Documents for dismissal on sick leave
If the employee is nevertheless dismissed, he should complete a number of documents:
- An application for dismissal, which is registered with the secretary and then signed by the employer;
- An order stating that the employee is dismissed, which indicates the fact of payment of the final payment;
- The certificate of incapacity for work itself.
These documents are sent to the accounting department, where the disability benefits are calculated and the final payment is made.
Working off
In the Labor Code of the Russian Federation, the notice period for dismissal is set in calendar days.
Fact
The working period begins to count the next day after submitting the application. The fourteenth day is also the day the work ends.
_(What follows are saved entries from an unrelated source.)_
(* ===== verification/RefreshSafety.v ===== *)
(** * Refresh jobs: the calls of a run, and its schedule

    [RefreshSafety]: what a run publishes and when.  [RefreshSchedule]: recovery and
    the jobs a scheduler starts. *)

(** * What a refresh may do

    Every execution of the runner, under arbitrary interference and storage
    failures: it publishes at most once, only while its job holds the lease,
    exactly when it reports success, never after a cancellation was seen and
    never an empty list over an existing snapshot; and its job ends. *)

From stdpp Require Import relations.
From S2P Require Import Prelude Kernel Node NodePool Text UrlText Crypto UriParse Source SourceParse SourceDb.
From S2P Require Import Reconcile SourceInv PoolInv SourceSteps Refresh.
Import Text UrlText Crypto Source SourceParse SourceDb Reconcile SourceInv PoolInv SourceSteps Refresh.

Module RefreshSafety.

(** ** Observations on events *)

(** The call committed new content or a new fetch time. *)
Definition publishes (ev : Event) : bool :=
  match ev_eff ev as e return resp e → bool with
  | Publish _ => λ r, is_ok r
  | Touch _ _ _ => λ r, is_ok r
  | _ => λ _, false
  end (ev_resp ev).

(** The call read a raised cancel flag. *)
Definition saw_cancel (ev : Event) : bool :=
  match ev_eff ev as e return resp e → bool with
  | LoadCancel => λ r, r
  | _ => λ _, false
  end (ev_resp ev).

(** A publication of this job over the snapshot [active] read earlier: a
    non-empty list, or the first list of the source. *)
Definition publication_of (job src : N) (active : option SourceSnapshot) (e : Eff) : Prop :=
  match e with
  | Publish i => ri_job_id i = Some job ∧ ri_source_id i = src ∧
      sn_version (ri_snapshot i) = match active with Some s => (sn_version s + 1)%N | None => 1%N end ∧
      (is_Some active → 0 < valid_count (ri_entries i))
  | Touch s j _ => s = src ∧ j = job ∧ is_Some active
  | _ => False
  end.

Definition quiet (ev : Event) : Prop := publishes ev = false ∧ saw_cancel ev = false.

(** The shape of an execution: calls that publish nothing, then the
    publication that success reports; or an error with no publication, which
    is [Cancelled] exactly when a raised flag was read. *)
Definition shape (job src : N) (active : option SourceSnapshot) (tr : list Event)
    (a : Result SourceAppError RefreshResult) : Prop :=
  match a with
  | Ok _ => ∃ pre ev, tr = pre ++ [ev] ∧ Forall quiet pre ∧ publishes ev = true ∧ saw_cancel ev = false ∧
      publication_of job src active (ev_eff ev)
  | Err e => Forall (λ ev, publishes ev = false) tr ∧ (e = Cancelled ↔ Exists (λ ev, saw_cancel ev = true) tr)
  end.

Lemma shape_cons job src active ev tr a : quiet ev → shape job src active tr a → shape job src active (ev :: tr) a.
Proof.
  intros [Hp Hc]. destruct a as [r|e]; simpl.
  - intros (pre & ev' & -> & Hq & ?). exists (ev :: pre), ev'. split_and!; [done|by constructor|naive_solver..].
  - intros [Hq He]. split; [by constructor|]. rewrite He, Exists_cons, Hc. naive_solver.
Qed.

Lemma shape_err job src active e : e ≠ Cancelled → shape job src active [] (Err e).
Proof. intros He. split; [constructor|]. rewrite Exists_nil. naive_solver. Qed.

Lemma shape_cancel job src active ev : publishes ev = false → saw_cancel ev = true →
  shape job src active [ev] (Err Cancelled).
Proof. intros Hp Hc. split; [by repeat constructor|]. split; [|done]. intros _. by constructor. Qed.

Lemma shape_ok job src active ev r : publishes ev = true → saw_cancel ev = false →
  publication_of job src active (ev_eff ev) → shape job src active [ev] (Ok r).
Proof. intros Hp Hc Hi. exists [], ev. split_and!; [done|constructor|done..]. Qed.

Section safety.
Context `{L : UrlLib} `{C : CryptoLib}.
Variable identity_json : NodeIdentity → string.
Variable key : option string.
Variable containers : Containers.
Variable chain_text : Chain.Chain.NodeChainError → string.
Abbreviation runs := (Refresh.runs identity_json key).
Abbreviation perform := (Refresh.perform identity_json key).

Lemma runs_call {A} e (k : resp e → Prog A) db tr a db' :
  runs (Call e k) db tr a db' ↔ ∃ r b c tr', tr = mkEvent e r b c :: tr' ∧
    rtc (interferes identity_json key) db b ∧ perform e b r c ∧ runs (k r) c tr' a db'.
Proof.
  simpl. destruct tr as [|ev tr]; [naive_solver|]. split.
  - intros (H1 & r & -> & H2 & H3). exists r, (ev_before ev), (ev_after ev), tr. done.
  - intros (r & b & c & tr' & [= -> ->] & H1 & H2 & H3). split; [done|]. by exists r.
Qed.

Lemma runs_ret {A} (x : A) db tr a db' :
  runs (Ret x) db tr a db' ↔ tr = [] ∧ a = x ∧ rtc (interferes identity_json key) db db'.
Proof. done. Qed.

Lemma map_source_error_cancelled e : map_source_error e ≠ Cancelled.
Proof. by destruct e. Qed.

(** A call that publishes nothing and saw no cancellation; a program that stopped. *)
Ltac quiet_step H r :=
  apply runs_call in H as (r & ? & ? & ? & -> & _ & _ & H); apply shape_cons; [done|].
Ltac stop H := apply runs_ret in H as (-> & -> & _).

Lemma publish_phase_shape job src active etag entries db tr a db' :
  (is_Some active → 0 < valid_count entries) →
  runs (publish_phase job src active etag entries) db tr a db' → shape job src active tr a.
Proof.
  intros Hv H. unfold publish_phase in H. quiet_step H r.
  destruct r as [[]|e]; [|stop H; by apply shape_err].
  cbn [try] in H. quiet_step H nid. quiet_step H nw.
  apply runs_call in H as (r & ? & ? & ? & -> & _ & _ & H). destruct r as [res|e]; simpl in H; stop H.
  - by apply shape_ok.
  - apply shape_cons; [done|]. apply shape_err, map_source_error_cancelled.
Qed.

Lemma zero_guard (n : nat) (active : option SourceSnapshot) :
  Nat.eqb n 0 && bool_decide (is_Some active) = false → is_Some active → 0 < n.
Proof.
  intros H Ha. rewrite bool_decide_eq_true_2, andb_true_r in H by done. apply Nat.eqb_neq in H. lia.
Qed.

Lemma enrich_phase_shape job src source active etag entries db tr a db' :
  runs (enrich_phase job src source active etag entries) db tr a db' → shape job src active tr a.
Proof.
  intros H. unfold enrich_phase in H. quiet_step H r.
  destruct r as [[]|e]; [|stop H; by apply shape_err].
  cbn [try] in H. quiet_step H detect. destruct (_ && _) eqn:Hz; [stop H; by apply shape_err|].
  apply runs_call in H as (c & ? & ? & ? & -> & _ & _ & H). destruct c.
  - stop H. by apply shape_cancel.
  - apply shape_cons; [done|]. eapply publish_phase_shape; [|done]. by apply zero_guard.
Qed.

Lemma fail_and_disable_shape job src active s e db tr a db' :
  e ≠ Cancelled → runs (fail_and_disable s job e) db tr a db' → shape job src active tr a.
Proof. intros He H. unfold fail_and_disable in H. quiet_step H r. stop H. by apply shape_err. Qed.

Lemma parse_phase_shape job src source active body etag ct db tr a db' :
  runs (parse_phase containers job src source active body etag ct) db tr a db' → shape job src active tr a.
Proof.
  intros H. unfold parse_phase in H. quiet_step H r.
  destruct r as [[]|e]; [|stop H; by apply shape_err].
  cbn [try] in H. quiet_step H draw. destruct (parse_content _ _ _ _ _) as [entries|e].
  2:{ eapply fail_and_disable_shape; [|done]. done. }
  apply runs_call in H as (c & ? & ? & ? & -> & _ & _ & H). destruct c.
  - stop H. by apply shape_cancel.
  - apply shape_cons; [done|]. destruct (_ && _); [stop H; by apply shape_err|].
    by eapply enrich_phase_shape.
Qed.

Lemma not_modified_phase_shape job src active db tr a db' :
  runs (not_modified_phase job src active) db tr a db' → shape job src active tr a.
Proof.
  intros H. unfold not_modified_phase in H. destruct active as [s|]; [|stop H; by apply shape_err].
  quiet_step H nw. apply runs_call in H as (r & ? & ? & ? & -> & _ & _ & H). destruct r as [[]|e]; simpl in H; stop H.
  - apply shape_ok; [done..|]. simpl. eauto.
  - apply shape_cons; [done|]. by apply shape_err.
Qed.

(** The read of the active snapshot the runner decides by. *)
Definition read_active (src : N) (active : option SourceSnapshot) (ev : Event) : Prop :=
  match ev_eff ev as e return resp e → Prop with
  | FindActive s => λ r, s = src ∧ r = Ok active
  | _ => λ _, False
  end (ev_resp ev).

Lemma execute_refresh_inner_shape job src db tr a db' :
  runs (execute_refresh_inner containers job src) db tr a db' →
  ∃ active, shape job src active tr a ∧ (is_ok a = true → Exists (read_active src active) tr).
Proof.
  intros H. unfold execute_refresh_inner in H.
  apply runs_call in H as (c & ? & ? & ? & -> & _ & _ & H). destruct c.
  { stop H. exists None. split; [by apply shape_cancel|done]. }
  apply runs_call in H as (found & ? & ? & ? & -> & _ & _ & H).
  destruct found as [[source|]|e]; [|stop H; exists None; by split; [repeat (apply shape_cons; [done|]); apply shape_err|]|
    stop H; exists None; by split; [repeat (apply shape_cons; [done|]); apply shape_err, map_source_error_cancelled|]].
  cbn [try] in H. apply runs_call in H as (active & ? & ? & ? & -> & _ & _ & H).
  destruct active as [active|e]; [|stop H; exists None; by split; [repeat (apply shape_cons; [done|]);
    apply shape_err, map_source_error_cancelled|]].
  exists active. split; [|intros _; do 2 right; by left]. repeat (apply shape_cons; [done|]). cbn [try] in H. quiet_step H r.
  destruct r as [[]|e]; [|stop H; by apply shape_err]. cbn [try] in H. quiet_step H fetched.
  destruct fetched as [fetch|e]; [|by eapply fail_and_disable_shape; [|done]].
  apply runs_call in H as (c & ? & ? & ? & -> & _ & _ & H). destruct c; [stop H; by apply shape_cancel|].
  apply shape_cons; [done|]. destruct fetch; [by eapply parse_phase_shape|by eapply not_modified_phase_shape].
Qed.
But at the same time, not a single regulatory act states that during the warning period the employee must fulfill his work duties. Accordingly, if an employee is dismissed while on sick leave, the employer does not have the right to demand an extension of the notice period. As, for example, this happens with a probationary period.
This means that the manager’s demand for work after the end of the illness is unlawful. This is true for a situation where the day of dismissal falls during a period of illness.
If a person who has expressed a desire to resign during illness ends up with a certificate of incapacity for work before the date of dismissal, he is obliged to return to the workplace.
This rule can create unpleasant situations for the employer. If an employee is on sick leave, the employer cannot force him to come to work to hand over official documentation. Even if there are shortcomings in the documents.
This is also important to know:
What to do if the employer does not sign the resignation letter
An exception is the situation when the employee is a financially responsible person or especially important documents are handed over to him for signature (strict reporting forms, originals of statutory documents, etc.).
Is sick leave included in working off?
An employee may fall ill during compulsory work. An employer does not have the right to force an employee to work, motivating his actions by the fact that the latter was on sick leave while working.
This is also important to know:
Notice of job reduction: sample, procedure for drawing up the document
Sick leave counts toward the mandatory two-week period of work, even if it is closed after the employee’s dismissal. In addition, sick leave will be fully paid.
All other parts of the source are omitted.